Models for the yielding behaviour of amorphous solids

Amorphous solids of a wide variety are of scientific and technological importance. Apart from hard glasses such as oxide glasses, metallic glasses, etc., several soft materials, such as colloidal assemblies, gels, emulsions and pastes also belong to the broad spectrum of amorphous solids Bonn et al. (2017); Nicolas et al. (2018). The manner in which such solids respond to external stresses is equally diverse, understanding of which is of interest for many reasons – whereas the development of plastic deformation leading to mechanical failure may be a phenomenon to predict and prevent in the case of structural materials, controlling the elastoplastic flow properties is of interest in the case of soft materials, such as gels and pastes Bonn et al. (2017). A general description of the mechanical response of amorphous solids needs to take note of the microscopic structural disorder and account for the apparent diversity of responses.

The nature of elementary processes of plasticity, interactions between them, the nature of the yielding transition and the dependence of the mechanical response on preparation history, have been actively investigated over the years Falk and Langer (2011); Dasgupta et al. (2012); Lin and Wyart (2016); Regev et al. (2015); Jaiswal et al. (2016); Jin et al. (2018); Parisi et al. (2017); Urbani and Zamponi (2017); Leishangthem et al. (2017); Ozawa et al. (2018); Bhaumik et al. (2019); Radhakrishnan and Fielding (2016); Popović et al. (2018); Barlow et al. (2020). In particular, computer simulations of athermal quasi-static shear (AQS) deformations Shi et al. (2007); Leishangthem et al. (2017); Ozawa et al. (2018); Bhaumik et al. (2019); Yeh et al. (2019); Vasisht et al. (2020); Priezjev (2018), employing both uniform and cyclic shear protocols, reveal that the character of yielding depends strongly on the initial degree of annealing of the solid. Under uniform shear, the evolution of stress with strain is gradual for poorly annealing glasses, whereas well annealed glasses display both a stress overshoot and a discontinuous jump down to the flow stress, with the strength of discontinuity growing with annealing, below a threshold. Such variation of yielding behaviour with annealing has been suggested as a framework to understand the observed diversity among amorphous solids Ozawa et al. (2018).

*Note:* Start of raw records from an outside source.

(* ===== verification/Overlay.v ===== *)
(** * The overlay planner

    [crates/common/src/overlay.rs]: the minimum-latency backbone of a network's mesh
    (Kruskal with a disjoint-set forest) and the shortcuts added to it. A [None] result is
    a panic (an index out of range). *)

From stdpp Require Import relations sorting.
From S2P Require Import Prelude RustStd Maps Graph Policy.

(** ** Disjoint sets *)

Module DisjointSet.

(** src/crates/common/src/overlay.rs:51-54 [DisjointSet] *)
Record t := { parent : list nat; size : list nat }.

(** src/crates/common/src/overlay.rs:57-59 [DisjointSet::new] *)
Definition new (n : nat) : t := {| parent := seq 0 n; size := replicate n 1%nat |}.

(** src/crates/common/src/overlay.rs:61-67 [DisjointSet::find]: the loop, given at most
    [fuel] steps. *)
Fixpoint find_loop (fuel : nat) (parent : list nat) (x : nat) : option (nat * list nat) :=
  match fuel with
  | O => None
  | S fuel' =>
    p ← parent !! x;
    if (p =? x)%nat then Some (x, parent)
    else
      gp ← parent !! p;
      let parent := <[x := gp]> parent in
      x ← parent !! x;
      find_loop fuel' parent x
  end.

(** src/crates/common/src/overlay.rs:61-67 [DisjointSet::find]: a chain of parents is
    shorter than the forest. *)
Definition find (ds : t) (x : nat) : option (nat * t) :=
  '(r, par) ← find_loop (S (length (parent ds))) (parent ds) x;
  Some (r, {| parent := par; size := size ds |}).

(** src/crates/common/src/overlay.rs:71-80 [DisjointSet::union] *)
Definition union (ds : t) (x y : nat) : option (bool * t) :=
  '(rx, ds) ← find ds x;
  '(ry, ds) ← find ds y;
  if (rx =? ry)%nat then Some (false, ds)
  else
    sx ← size ds !! rx;
    sy ← size ds !! ry;
    let '(big, small) := if (sy <=? sx)%nat then (rx, ry) else (ry, rx) in
    _ ← parent ds !! small;
    s_small ← size ds !! small;
    s_big ← size ds !! big;
    Some (true, {| parent := <[small := big]> (parent ds);
                   size := <[big := (s_big + s_small)%nat]> (size ds) |}).

(** ** The forest *)

(** [r] is the root of [i]. *)
Inductive rooted (par : list nat) : nat → nat → Prop :=
| root_here i : par !! i = Some i → rooted par i i
| root_up i p r : par !! i = Some p → p ≠ i → rooted par p r → rooted par i r.

(** Parents stay in range and a node that is not a root has a smaller set than its
    parent, so there are no cycles. *)
Record wf (n : nat) (ds : t) : Prop := {
  wf_parent : length (parent ds) = n;
  wf_size : length (size ds) = n;
  wf_pos i : (i < n)%nat → (1 ≤ size ds !!! i)%nat;
  wf_up i p : parent ds !! i = Some p →
    (p < n)%nat ∧ (p = i ∨ (size ds !!! i < size ds !!! p)%nat)
}.

Definition same (ds : t) (i j : nat) : Prop :=
  ∃ r, rooted (parent ds) i r ∧ rooted (parent ds) j r.

Definition roots (par : list nat) : list nat :=
  filter (λ i, par !! i = Some i) (seq 0 (length par)).

Lemma rooted_det par i r1 r2 : rooted par i r1 → rooted par i r2 → r1 = r2.
Proof. intros H. revert r2. induction H; inversion 1; naive_solver. Qed.

Lemma rooted_root par i r : rooted par i r → par !! r = Some r.
Proof. by induction 1. Qed.

Lemma rooted_self par i : rooted par i i ↔ par !! i = Some i.
Proof. split; [apply rooted_root|apply root_here]. Qed.

Lemma rooted_lt par i r : rooted par i r → (i < length par)%nat.
Proof. destruct 1; by eapply lookup_lt_Some. Qed.

(** How many nodes have a larger set than [x]: this shrinks on the way up. *)
Definition above (sz : list nat) (x : nat) : nat :=
  length (filter (λ j, (sz !!! x < sz !!! j)%nat) (seq 0 (length sz))).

In the case of cyclic shear, poorly annealed glasses, above a threshold degree of annealing (or energy), anneal towards a threshold energy with increasing amplitude of strain, before yielding Leishangthem et al. (2017); Bhaumik et al. (2019); Yeh et al. (2019), accompanied by shear banding Parmar et al. (2019) (as also for uniform shear). Initially well annealed samples with energies below the threshold do not show any change in properties untill they yield discontinuously. Above yielding, the properties do not depend on the initial sample history. Interestingly, the number of cycles required to reach the steady state increases strongly as the strain amplitude approaches, and possibly diverges at, the yielding amplitudeFiocco et al. (2013); Regev et al. (2015); Leishangthem et al. (2017). These features are schematically summarised in Fig. 1.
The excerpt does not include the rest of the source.